Principle:Mlc ai Web llm Structured Output Parsing

Overview

Structured Output Parsing is the pattern for reliably extracting typed application objects from grammar-constrained LLM output. When grammar-constrained decoding guarantees that the model output conforms to a JSON Schema, the output string can be directly parsed with JSON.parse() without error handling for malformed JSON. This eliminates the traditional LLM output parsing challenge where free-form text may contain invalid JSON, mismatched brackets, trailing commas, or other syntax errors.

Description

In conventional LLM application development, parsing structured output from a language model is fragile. The model may produce text that looks like JSON but contains syntax errors, extra commentary, or unexpected structure. Developers typically resort to:

Try/catch blocks around JSON.parse() with retry logic
Regex-based extraction of JSON from surrounding text
Custom parsers that attempt to fix common LLM JSON errors
Prompting the model to "only output valid JSON" (unreliable)

Structured output parsing in web-llm eliminates all of these workarounds.
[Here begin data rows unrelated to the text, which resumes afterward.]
(* ===== verification/RefcountSafe.v ===== *)
(** * The threads never break the rules

    Every statement of every thread preserves the invariant, whatever the
    interleaving, and in a state of the invariant no statement can fault. *)

From S2P Require Import Prelude CLib Refcount RefcountInv.
Import Refcount RefcountInv.

Module RefcountSafe.

(** ** The work left

    An upper bound on the statements a call still executes: a walk along a
    chain is bounded by what is left of it, a walk to come by the number of
    objects there are or are being allocated. *)

(** The length of the part of a chain that starts at [q]. *)
Fixpoint from (q : Z) (l : list Z) : Z :=
  match l with [] => 0 | x :: l' => if q =? x then Z.of_nat (length l) else from q l' end.

Definition bucket_of (s : shared) (fp : Z) : Z :=
  match heap s !! fp with Some f => HASH (f_id f) | None => 0 end.

Definition rank (ch : chains) (s : shared) (N : Z) (p : pc) : Z :=
  match p with
  | Idle => 0
  | A_malloc _ => 20 | A_set _ _ => 19 | A_init _ _ => 18 | A_lockh _ _ => 17 | A_next _ _ => 16
  | A_link _ _ => 15 | A_lockf _ => 14 | A_unlockh _ => 13 | A_unlockf _ => 12 | A_free _ => 11
  | F_lockh _ => 3 * N + 14 | F_first id => 3 * Z.of_nat (length (ch (HASH id))) + 13
  | F_test id fp => 3 * from fp (ch (HASH id)) + 12 | F_next id fp => 3 * from fp (ch (HASH id)) + 11
  | H_lock _ _ => 10 | H_inc _ _ => 9 | H_unlock _ _ => 8 | F_unlockh _ _ => 7
  | R_lock _ => 3 * N + 30 | R_test _ => 3 * N + 29 | R_unlock _ => 3 * N + 28 | R_lockh _ => 3 * N + 27
  | R_relock _ => 3 * N + 26 | R_recheck _ => 3 * N + 25 | R_first _ => 3 * N + 24
  | R_ishead _ _ _ => 3 * N + 23
  | R_while fp tfp => 3 * from tfp (ch (bucket_of s fp)) + 12
  | R_step fp tfp => 3 * from tfp (ch (bucket_of s fp)) + 11
  | R_cut _ _ | R_head _ _ => 10 | R_unlockh _ => 9 | R_unlockf _ => 8 | R_destroy _ => 7 | R_free _ => 6
  | R_dec2 _ => 5 | R_unlock2 _ => 4 | R_unlockh2 _ => 3 | R_dec _ => 2 | R_unlock1 _ => 1
  end.

Definition allocating (p : pc) : Z := match p with A_malloc _ => 1 | _ => 0 end.

Fixpoint pending (l : list thread) : Z :=
  match l with [] => 0 | t :: l' => allocating (at_pc t) + pending l' end.

(** Objects that exist or are asked for. *)
Definition objects (s : shared) (l : list thread) : Z :=
  Z.of_nat (size (heap s)) + pending l.

(** A statement of thread [i] leads closer to the end of its call, and leaves
    what the others' ranks are computed from. *)
Record closer (ch : chains) (s : shared) (l : list thread) (ch' : chains) (s' : shared) (l' : list thread)
    (t t' : thread) : Prop := {
  c_rank : rank ch' s' (objects s' l') (at_pc t') < rank ch s (objects s l) (at_pc t);
  c_objects : objects s' l' <= objects s l;
  c_chains : ch' = ch \/ hash_held (at_pc t) = true;
  c_ids : forall q f f', heap s !! q = Some f -> heap s' !! q = Some f' ->
    f_id f' = f_id f \/ newborn (at_pc t) = Some q }.

(** What a statement may do in a state of the invariant. *)
Definition safe (ch : chains) (s : shared) (l : list thread) (i : nat) (t : thread) (r : result) : Prop :=
  match r with
  | Block => True
  | Fault => False
  | Overflow => exists fp, obj s fp (fun f => f_count f = INT_MAX /\ total fp l = INT_MAX)
  | Go s' t' => exists ch', Inv ch' s' (<[i := t']> l) /\ closer ch s l ch' s' (<[i := t']> l) t t'
  end.

Section statements.
Context (ch : chains) (s : shared) (l : list thread) (I : Inv ch s l).
Context (i : nat) (t : thread) (Hi : l !! i = Some t).

(** The statement moves on, with the same things held. *)
Record same (p : pc) : Prop := {
  sm_hash : hash_held p = hash_held (at_pc t);
  sm_foo : foo_held p = foo_held (at_pc t);
  sm_ref : holds_ref p = holds_ref (at_pc t);
  sm_private : private p = private (at_pc t);
  sm_newborn : newborn p = newborn (at_pc t);
  sm_unready : unready p = unready (at_pc t) }.

Lemma cnt_same q p : holds_ref p = holds_ref (at_pc t) -> cnt q (Thread p (refs t)) = cnt q t.
Proof. intros H. unfold cnt. cbn. by rewrite H. Qed.

Lemma rely_refl p : rely ch s ch s p.
Proof. split; eauto 10. Qed.

(** The lock of an object as its holder sees it. *)
Lemma own_lock q f : heap s !! q = Some f -> f_lock f = Locked i <-> foo_held (at_pc t) = Some q.
Proof.
  intros Hf. split.
  - intros E. destruct (i_lock2 _ _ _ I q f i Hf E) as (u & Hu & H). congruence.
  - intros E. destruct (i_lock1 _ _ _ I i t q Hi E) as (f' & Hf' & H). congruence.
Qed.

Lemma own_hash : hash_held (at_pc t) = true <-> hashlock s = Some i.
Proof.
  split; [by apply (i_hash1 _ _ _ I i t)|].
  intros E. destruct (i_hash2 _ _ _ I i E) as (u & Hu & H). congruence.
Qed.

Lemma not_held q : heap s !! q = None -> foo_held (at_pc t) <> Some q.
Proof. intros Hq E. destruct (i_lock1 _ _ _ I i t q Hi E) as (f & Hf & _). congruence. Qed.

Lemma move p : same p -> facts ch s (Thread p (refs t)) -> Inv ch s (<[i := Thread p (refs t)]> l).
Proof.
  intros [] Hf. apply (effect_quiet ch s l I i t _ Hi); cbn [at_pc]; auto using rely_refl.
  - rewrite sm_hash0. apply own_hash.
  - intros q f Hq. exists f. split; [done|]. split; auto; [rewrite cnt_same by done; lia|].
    cbn. rewrite sm_foo0. by apply own_lock.
  - intros q Hq. rewrite sm_foo0, cnt_same by done. split_and!; [done|by apply not_held|done].
  - intros. by apply cnt_same.
Qed.

(** Taking and releasing [hashlock]; [rs] are the caller's references after a
    return. *)
Lemma move_hash p rs (h : option nat) :
  (hash_held p = true <-> h = Some i) -> (forall j, j <> i -> h = Some j <-> hashlock s = Some j) ->
  foo_held p = foo_held (at_pc t) -> private p = private (at_pc t) ->
  newborn p = newborn (at_pc t) -> unready p = unready (at_pc t) ->
  (forall q, cnt q (Thread p rs) = cnt q t) ->
  facts ch (set_hashlock h s) (Thread p rs) ->
  Inv ch (set_hashlock h s) (<[i := Thread p rs]> l).
Proof.
  intros H1 H2 E1 E2 E3 E4 Hc Hf.
  apply (effect_quiet ch s l I i t _ Hi (set_hashlock h s)); cbn [at_pc hashlock set_hashlock heap fh]; auto.
  - intros q f Hq. exists f. split; [done|]. split; auto; [rewrite Hc; lia|].
    cbn. rewrite E1. by apply own_lock.
  - intros q Hq. rewrite E1. split_and!; [done|by apply not_held|done].
  - intros j u _ _. split; cbn; eauto 10.
Qed.

(** A change of the lock or the count of an object that no other thread has
    for itself. *)
Lemma move_obj p rs fp f f' :
  heap s !! fp = Some f -> f_id f' = f_id f -> f_next f' = f_next f ->
  (f_lock f' = Locked i <-> foo_held p = Some fp) ->
  (forall j, j <> i -> f_lock f' = Locked j <-> f_lock f = Locked j) ->
  (f_lock f' = Uninit <-> f_lock f = Uninit) ->
  (forall q, q <> fp -> foo_held p = Some q <-> foo_held (at_pc t) = Some q) ->
  f_count f' - f_count f = cnt fp (Thread p rs) - cnt fp t -> (1 <= f_count f -> 1 <= f_count f') ->
  (forall q, q <> fp -> cnt q (Thread p rs) = cnt q t) ->
  (f_count f' = f_count f \/ foo_held (at_pc t) = Some fp) ->
  (forall j u, j <> i -> l !! j = Some u -> private (at_pc u) <> Some fp) ->
  hash_held p = hash_held (at_pc t) -> private p = private (at_pc t) ->
  newborn p = newborn (at_pc t) -> newborn p <> Some fp -> unready p = unready (at_pc t) ->
  facts ch (put fp f' s) (Thread p rs) ->
  Inv ch (put fp f' s) (<[i := Thread p rs]> l).
Proof.
  intros Hf E1 E2 L1 L2 L3 L4 C1 C2 C3 C4 Hoth Hh Ep En En' Eu Hfacts.
  apply (effect_quiet ch s l I i t _ Hi (put fp f' s)); cbn [at_pc put set_heap hashlock heap fh]; auto.
  - rewrite Hh. apply own_hash.
  - intros q g Hq. destruct (decide (q = fp)) as [->|Hne].
    + exists f'. rewrite lookup_insert_eq. split; [done|]. rewrite Hf in Hq. injection Hq as <-. split; auto.
    + exists g. rewrite lookup_insert_ne by done. split; [done|]. split; auto; [rewrite C3 by done; lia|].
      cbn. rewrite L4 by done. by apply own_lock.
  - intros q Hq. assert (q <> fp) by congruence. rewrite lookup_insert_ne by done.
    rewrite L4, C3 by done. split_and!; [done|by apply not_held|done].
  - intros q j u Hj Hu. apply C3. intros ->. destruct (decide (j = i)) as [->|Hne]; [congruence|].
    apply (Hoth j u Hne Hj). by apply unready_private, newborn_unready.
  - intros j u Hne Hj. split; cbn; [done| | |].
    + intros _ b q g _ Hq. destruct (decide (q = fp)) as [->|]; [|exists g; by rewrite lookup_insert_ne].
      exists f'. rewrite lookup_insert_eq. rewrite Hf in Hq. by injection Hq as <-.
    + intros q g Hh' Hq. destruct (decide (q = fp)) as [->|]; [|exists g; by rewrite lookup_insert_ne].
      exists f'. rewrite lookup_insert_eq. rewrite Hf in Hq. injection Hq as <-.
      destruct C4 as [C4|C4]; [done|]. by destruct Hne; eapply (lock_excl I).
    + intros q Hq. rewrite lookup_insert_ne; [done|]. intros <-. by apply (Hoth j u).
Qed.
Because grammar-constrained decoding (via GrammarMatcher) enforces syntactic validity at the token level, the resulting string is guaranteed to:

Be valid JSON (parseable by JSON.parse() without errors)
Conform to the specified JSON Schema structure (correct property names, types, required fields)
Contain no extraneous text before or after the JSON (the grammar constrains the entire output)

This guarantee transforms output parsing from a defensive programming exercise into a straightforward type cast.

The Parsing Pattern

The structured output parsing pattern has three steps:

Send request with response_format specifying json_object + schema
Receive response as a standard ChatCompletion object
Parse directly: JSON.parse(response.choices[0].message.content)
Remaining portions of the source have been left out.